No wonder these people are bitter. I'd be bitter, too. They've been sold a bill of goods.

Looking around the chastity education movement, I think that many of us may still, intentionally or unintentionally, be giving this message. We know that chaste dating increases the chances of having a happy marriage. But we give the impression that it's a guarantee. And when we do, we are seriously misleading them.

Morality is not a quid pro quo arrangement. God doesn't say, “you scratch my back, I'll scratch yours.” (He doesn't need to – God never has an itch to scratch.) Morality isn't just a series of elaborate “hoops” God wants to see us jump through, and He'll reward us with little doggy-type treats if we do a good job. Morality isn't about appeasing God, or getting Him to give us things. Morality isn't about Him at all. It's about us. It's about living the way we're made, and loving the way we're supposed to love. It's about respecting ourselves and doing what is best — for ourselves and for those around us. Sure, doing things God's way generally makes our lives a whole lot better. But that's not some kind of external reward for good performance. It's just a natural fruit of respecting the way we're made.

Nowhere is this truer than in the realm of chastity. We don't respect sex as a part of some kind of “deal” with God. He's not trying to bribe us into it by promising us a lifetime of wedded bliss in return. We respect sex because it's the right thing to do. Period. To fail to respect sex is to degrade ourselves and others. It shouldn't happen, regardless of the context, regardless of our age, regardless of our marital status or lack thereof.

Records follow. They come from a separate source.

(** C6.  Given the path of a readable file, [read_secrets] returns what
    it would return had every line whose stripped form starts with [#]
    or is empty been left out of the file; it raises the unpacking
    [ValueError] exactly when one of the other lines holds no [=], and
    returns a map otherwise. *)
Theorem read_secrets_skips_comments_and_raises_without_separator
  (fs : filesystem) (path_obj : path) (text : string) :
  fs_read fs path_obj = Ok text ->
  read_secrets fs path_obj
  = read_secrets_loop
      (filter (fun item => negb (skipped item)) (Str.readlines text)) []
  /\ ((exists item, In item (Str.readlines text) /\ skipped item = false
                    /\ Str.contains "=" item = false)
      <-> exists msg, read_secrets fs path_obj = Raise (ValueError msg))
  /\ ((forall item, In item (Str.readlines text) -> skipped item = false ->
                    Str.contains "=" item = true)
      <-> exists secrets, read_secrets fs path_obj = Ok secrets).
Proof.
  intros Hread. unfold read_secrets. rewrite Hread.
  split; [apply read_secrets_loop_filter|]. split.
  - rewrite (read_secrets_loop_raises _ []). split.
    + intros [e H]. destruct (read_secrets_loop_error_kind _ _ _ H) as [msg ->].
      eauto.
    + intros [msg H]. eauto.
  - split.
    + intros Hall.
      destruct (read_secrets_loop (Str.readlines text) []) as [d|e] eqn:E;
        [eauto|].
      assert (Hex : exists e, read_secrets_loop (Str.readlines text) [] = Raise e)
        by eauto.
      apply read_secrets_loop_raises in Hex as [item [Hin [Hs Hc]]].
      rewrite (Hall item Hin Hs) in Hc. discriminate.
    + intros [d Hd] item Hin Hs.
      destruct (Str.contains "=" item) eqn:Hc; [reflexivity|].
      assert (Hex : exists e, read_secrets_loop (Str.readlines text) [] = Raise e).
      { apply read_secrets_loop_raises. eauto. }
      destruct Hex as [e He]. congruence.
Qed.

Lemma read_secrets_skips_comments_and_raises_without_separator_witness :
  fs_read fs_two_days SECRETS_FILE = Ok secrets_text
  /\ read_secrets fs_two_days SECRETS_FILE
     = Ok [("bot-token", "xoxb-1"); ("user-token", "xoxp-2");
           ("private-chan", "C1"); ("public-chan", "C2")]
  /\ read_secrets fs_two_days SECRETS_FILE
     = read_secrets_loop
         (filter (fun item => negb (skipped item)) (Str.readlines secrets_text))
         [].
Proof.
  split; [reflexivity|]. split; [reflexivity|].
  apply (read_secrets_skips_comments_and_raises_without_separator
           fs_two_days SECRETS_FILE secrets_text).
  reflexivity.
Defined.

(** A line that is neither a comment nor blank and holds no [=] makes
    the whole load fail. *)
Example read_secrets_parse_error :
  read_secrets_loop ["a=1"; "# note"; "novalue"; "b=2"] []
  = Raise (ValueError "not enough values to unpack (expected 2, got 1)").
Proof. reflexivity. Qed.

(** C10.  Whenever looking a key up in the credential map succeeds, the
    value found is stripped of surrounding white space, and the key is,
    character for character, the text that some line of the file has
    before its first [=]: white space around a key is kept, so only a key
    written exactly as in the file is found. *)
Theorem read_secrets_strips_values_keeps_keys
  (fs : filesystem) (path_obj : path) (text : string)
  (secrets : dict string) (k v : string) :
  fs_read fs path_obj = Ok text ->
  read_secrets fs path_obj = Ok secrets ->
  dict_item k secrets = Ok v ->
  trimmed v
  /\ exists item rest,
       In item (Str.readlines text) /\ skipped item = false
       /\ item = (k ++ "=" ++ rest)%string
       /\ Str.contains "=" k = false
       /\ v = Str.strip rest.
Proof.
  intros Hread Hsecrets Hk. unfold read_secrets in Hsecrets.
  rewrite Hread in Hsecrets.
  apply dict_item_Ok, dict_get_In in Hk.
  destruct (read_secrets_loop_entries _ _ _ Hsecrets k v Hk)
    as [[]|[item [rest [Hin [Hs [Hi [Hc Hv]]]]]]].
  split.
  - subst v. apply strip_trimmed.
  - exists item, rest. auto.
Qed.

This is a very important point: Chastity is its own reward. As a single person, I don't live chastity so that God will smile on me and send me a husband. I live chastity because it's the right thing to do. It makes my life better, here and now. On an obvious level, I don't have to fear sexually transmitted diseases or unintended pregnancies. On a less obvious level, I know I'm following Christ's call to put my selfish desires aside for the sake of love. Sexual involvement, for me, would be speaking a language I can't honestly speak. It would be saying with my body “I give myself to you,” when in fact that would not be true.

Living chastity makes my dating relationships healthier. It insures that — at least on a sexual level — I am truly seeing the image and likeness of God in the person I'm with. It insures that He is respecting the image and likeness of God in me. It helps to keep my mind clear so that I can get out of relationships that aren't working out. And my duty to live chastity will never change; no matter how many years I remain unmarried. Doing the right thing is doing the right thing. Period.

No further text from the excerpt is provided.